__Exercise instructions__.
Word for word, transcribe the data below from the line with "item_of_nat. exact Hx0." to the line with "10] 0 = 0%Z /\", keeping both of those lines.
----- Data listing -----
(** A query equal to knot [k] is found at [k]: ties go to the upper knot. *)
Lemma searchsorted1_at_knot (x0 : list Q) (x : Q) (k : nat) :
  increasing x0 = true ->
  (k < length x0)%nat ->
  x == nth k x0 0 ->
  searchsorted1 x0 x = Z.of_nat k.
Proof.
  intros Hinc Hk Hx. apply increasing_ascending in Hinc.
  apply searchsorted1_unique; [exact Hinc | lia | |].
  - intros j Hj. rewrite Hx. apply Hinc. lia.
  - intros j Hj. rewrite Hx. apply ascending_le; [exact Hinc | lia].
Qed.




(** C5.  On a valid input (strictly increasing knots, at least two of them,
    as many values, every query within [x0[0], x0[n-1]]), a query equal to an
    interior knot [x0[k]], [0 < k < n-1], is found at [idx = k] (the tie goes
    to the upper knot of the interval), its left weight is 0, so the weight
    on the matching side is 1, and the value returned is [y0[k]]. *)
Theorem interpolate_at_interior_knot (x0 y0 xs : list Q) :
  increasing x0 = true ->
  (2 <= length x0)%nat ->
  length y0 = length x0 ->
  forallb (in_closed_range x0) xs = true ->
  exists rs : list Q,
    interpolate x0 y0 xs = Ok (map Fin rs) /\
    Forall2 (fun x r =>
               forall k : nat,
                 (0 < k < length x0 - 1)%nat ->
                 x == nth k x0 0 ->
                 searchsorted1 x0 x = Z.of_nat k /\
                 (exists wl : Q, weight_left x0 x = Fin wl /\ 1 - wl == 1) /\
                 r == nth k y0 0) xs rs.
Proof.
  intros Hinc Hn Hy Hxs.
  exists (map (value_at x0 y0) xs). split.
  - apply interpolate_valid; assumption.
  - apply Forall2_map_r. intros x Hx k Hk Hxk.
    rewrite forallb_forall in Hxs.
    destruct (in_closed_range_bounds x0 x (Hxs x Hx)) as [_ Hlast].
    destruct (bracket_distinct x0 x Hinc Hn Hlast) as [_ Hd].
    assert (E : searchsorted1 x0 x = Z.of_nat k).
    { apply searchsorted1_at_knot; [exact Hinc | lia | exact Hxk]. }
    assert (Hb : x == item 0 x0 (searchsorted1 x0 x)).
    { rewrite E, item_of_nat. exact Hxk. }
    split; [exact E |]. split.
    + eexists. split; [apply (weight_left_finite x0 x Hd) |].
      rewrite (weight_at_upper _ _ x Hb Hd). ring.
    + unfold value_at. cbv zeta.
      rewrite (blend_at_upper _ _ x _ _ Hb Hd).
      rewrite E, item_of_nat. reflexivity.
Qed.

Lemma interpolate_at_interior_knot_witness :
  exists rs : list Q,
    interpolate [0; 10; 20] [0; 100; 0] [10] = Ok (map Fin rs) /\
    Forall2 (fun x r =>
               forall k : nat,
                 (0 < k < length [0; 10; 20] - 1)%nat ->
                 x == nth k [0; 10; 20] 0 ->
                 searchsorted1 [0; 10; 20] x = Z.of_nat k /\
                 (exists wl : Q,
                     weight_left [0; 10; 20] x = Fin wl /\ 1 - wl == 1) /\
                 r == nth k [0; 100; 0] 0) [10] rs.
Proof.
  apply (interpolate_at_interior_knot [0; 10; 20] [0; 100; 0] [10]);
    [reflexivity | simpl; lia | reflexivity | reflexivity].
Defined.

(** C2, as the code has it.  On a valid input, a query equal to [x0[0]] is
    found at [idx = 0], and [x0[idx - 1]] is [x0[-1]], the last knot; the
    value returned is nevertheless [y0[0]]: [dr = 0] makes the weight of the
    wrapped knot 0. *)
Theorem interpolate_at_first_knot (x0 y0 xs : list Q) :
  increasing x0 = true ->
  (2 <= length x0)%nat ->
  length y0 = length x0 ->
  forallb (in_closed_range x0) xs = true ->
  exists rs : list Q,
    interpolate x0 y0 xs = Ok (map Fin rs) /\
    Forall2 (fun x r =>
               x == first_knot x0 ->
               searchsorted1 x0 x = 0%Z /\
               getitem x0 (searchsorted1 x0 x - 1) = Ok (last_knot x0) /\
               r == nth 0 y0 0) xs rs.
Proof.
  intros Hinc Hn Hy Hxs.
  exists (map (value_at x0 y0) xs). split.
  - apply interpolate_valid; assumption.
  - apply Forall2_map_r. intros x Hx Hx0.
    rewrite forallb_forall in Hxs.
    destruct (in_closed_range_bounds x0 x (Hxs x Hx)) as [_ Hlast].
    destruct (bracket_distinct x0 x Hinc Hn Hlast) as [_ Hd].
    assert (E : searchsorted1 x0 x = Z.of_nat 0).
    { apply searchsorted1_at_knot; [exact Hinc | lia | exact Hx0]. }
    assert (Hb : x == item 0 x0 (searchsorted1 x0 x)).
    { rewrite E, item_of_nat. exact Hx0. }
    split; [exact E |]. split.
    + rewrite E. change (Z.of_nat 0 - 1)%Z with (-1)%Z.
      rewrite (getitem_item 0 x0 (-1)) by lia.
      rewrite item_minus_one. reflexivity.
    + unfold value_at. cbv zeta.
      rewrite (blend_at_upper _ _ x _ _ Hb Hd).
      rewrite E, item_of_nat. reflexivity.
Qed.

Lemma interpolate_at_first_knot_witness :
  exists rs : list Q,
    interpolate [0; 10] [5; 15] [0] = Ok (map Fin rs) /\
    Forall2 (fun x r =>
               x == first_knot [0; 10] ->
               searchsorted1 [0; 10] x = 0%Z /\
               getitem [0; 10] (searchsorted1 [0; 10] x - 1)
               = Ok (last_knot [0; 10]) /\
               r == nth 0 [5; 15] 0) [0] rs.
Proof.
  apply (interpolate_at_first_knot [0; 10] [5; 15] [0]);
    [reflexivity | simpl; lia | reflexivity | reflexivity].
Defined.

(** C2 as the specification states it fails: knots [0, 10] with values
    [5, 15] and the query [x = 0 = x0[0]] give 5, which is [y0[0]]. *)
Lemma interpolate_at_first_knot_not_wrong :
  ~ (searchsorted1 [0; 10] 0 = 0%Z /\
     getitem [0; 10] (searchsorted1 [0; 10] 0 - 1) = Ok (last_knot [0; 10]) /\
     exists r : Q,
       interpolate [0; 10] [5; 15] [0] = Ok [Fin r] /\
       ~ r == nth 0 [5; 15] 0).
Proof.
  intros (_ & _ & r & E & N). vm_compute in E.
  inversion E; subst r. apply N. vm_compute. reflexivity.
Qed.

(* ------------------------------------------------------------------ *)
(** ** Reading a mapped array *)

Lemma item_map {A B : Type} (f : A -> B) (d : A) (d' : B)
      (a : list A) (i : Z) :
  (- Z.of_nat (length a) <= i < Z.of_nat (length a))%Z ->
  item d' (map f a) i = f (item d a i).
Proof.
  intro H. unfold item. rewrite length_map.
  set (j := if (i <? 0)%Z then (i + Z.of_nat (length a))%Z else i).
  assert (Hj : (0 <= j < Z.of_nat (length a))%Z).
  { unfold j. destruct (Z.ltb_spec i 0); lia. }
  rewrite (nth_indep (map f a) d' (f d)) by (rewrite length_map; lia).
  apply map_nth.
Qed.

(* ------------------------------------------------------------------ *)
(** ** The grouped form *)





(* ------------------------------------------------------------------ *)
(** ** The grouped form against the univariate form *)

Lemma column_ok (y0 : list (list Q)) (ncols : nat) (g : Z) :
  table_shape ncols y0 = true ->
  column_index ncols g = true ->
  column y0 g = Ok (map (fun row => item 0 row g) y0).
Proof.
  intros Hs Hg. unfold column. apply mapM_ok.
  intros row Hrow. apply getitem_item.
  unfold table_shape in Hs. rewrite forallb_forall in Hs.
  specialize (Hs row Hrow). apply Nat.eqb_eq in Hs. rewrite Hs.
  apply column_index_bounds. exact Hg.
Qed.

(** The search never leaves the window, sorted array or not. *)
Lemma bisect_left_bounds (a : list Q) (v : Q) :
  forall fuel lo hi,
    (lo <= hi)%nat ->
    (lo <= bisect_left fuel a v lo hi <= hi)%nat.
Proof.
  induction fuel as [| fuel IH]; intros lo hi Hb.
  - simpl. lia.
  - rewrite bisect_left_step. destruct (Nat.ltb lo hi) eqn:E.
    + apply Nat.ltb_lt in E.
      pose proof (midpoint_bounds lo hi E) as M.
      set (mid := (lo + (hi - lo) / 2)%nat) in *.
      destruct (Qltb (nth mid a 0) v).
      * specialize (IH (mid + 1)%nat hi ltac:(lia)). lia.
      * specialize (IH lo mid ltac:(lia)). lia.
    + lia.
Qed.

Lemma searchsorted1_le (x0 : list Q) (x : Q) :
  (searchsorted1 x0 x <= Z.of_nat (length x0))%Z.
Proof.
  unfold searchsorted1.
  pose proof (bisect_left_bounds x0 x (length x0) 0 (length x0) ltac:(lia)).
  lia.
Qed.

(** Either some query is searched to [n], or every one stays below. *)
Lemma batch_cases (x0 xs : list Q) :
  (exists x, In x xs /\ searchsorted1 x0 x = Z.of_nat (length x0)) \/
  (forall x, In x xs -> (searchsorted1 x0 x < Z.of_nat (length x0))%Z).
Proof.
  induction xs as [| x t IH].
  - right. intros x [].
  - destruct (Z.eq_dec (searchsorted1 x0 x) (Z.of_nat (length x0)))
      as [E | N].
    + left. exists x. split; [left; reflexivity | exact E].
    + destruct IH as [(y & Hy & E) | IH].
      * left. exists y. split; [right; exact Hy | exact E].
      * right. intros y Hy.
        destruct Hy as [E | Hy]; [subst y | apply IH; exact Hy].
        pose proof (searchsorted1_le x0 x). lia.
Qed.

Lemma map_const_repeat {A B : Type} (b : B) (l : list A) :
  map (fun _ => b) l = repeat b (length l).
Proof.
  induction l as [| a t IH]; simpl; [reflexivity |].
  rewrite IH. reflexivity.
Qed.

Lemma interp_grouped_at_column (x0 : list Q) (y0 : list (list Q))
      (x : Q) (g : Z) :
  (searchsorted1 x0 x < Z.of_nat (length x0))%Z ->
  length y0 = length x0 ->
  interp_grouped_at x0 y0 x g =
  interp_at x0 (map (fun row => item 0 row g) y0) x.
Proof.
  intros Hi Hy. pose proof (searchsorted1_nonneg x0 x) as H0.
  unfold interp_grouped_at, interp_at. cbv zeta.
  rewrite !(item_map (fun row => item 0 row g) [] 0) by lia.
  reflexivity.
Qed.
-----
__Answer to this problem__.
    { rewrite E, item_of_nat. exact Hx0. }
    split; [exact E |]. split.
    + rewrite E. change (Z.of_nat 0 - 1)%Z with (-1)%Z.
      rewrite (getitem_item 0 x0 (-1)) by lia.
      rewrite item_minus_one. reflexivity.
    + unfold value_at. cbv zeta.
      rewrite (blend_at_upper _ _ x _ _ Hb Hd).
      rewrite E, item_of_nat. reflexivity.
Qed.

Lemma interpolate_at_first_knot_witness :
  exists rs : list Q,
    interpolate [0; 10] [5; 15] [0] = Ok (map Fin rs) /\
    Forall2 (fun x r =>
               x == first_knot [0; 10] ->
               searchsorted1 [0; 10] x = 0%Z /\
               getitem [0; 10] (searchsorted1 [0; 10] x - 1)
               = Ok (last_knot [0; 10]) /\
               r == nth 0 [5; 15] 0) [0] rs.
Proof.
  apply (interpolate_at_first_knot [0; 10] [5; 15] [0]);
    [reflexivity | simpl; lia | reflexivity | reflexivity].
Defined.

(** C2 as the specification states it fails: knots [0, 10] with values
    [5, 15] and the query [x = 0 = x0[0]] give 5, which is [y0[0]]. *)
Lemma interpolate_at_first_knot_not_wrong :
  ~ (searchsorted1 [0; 10] 0 = 0%Z /\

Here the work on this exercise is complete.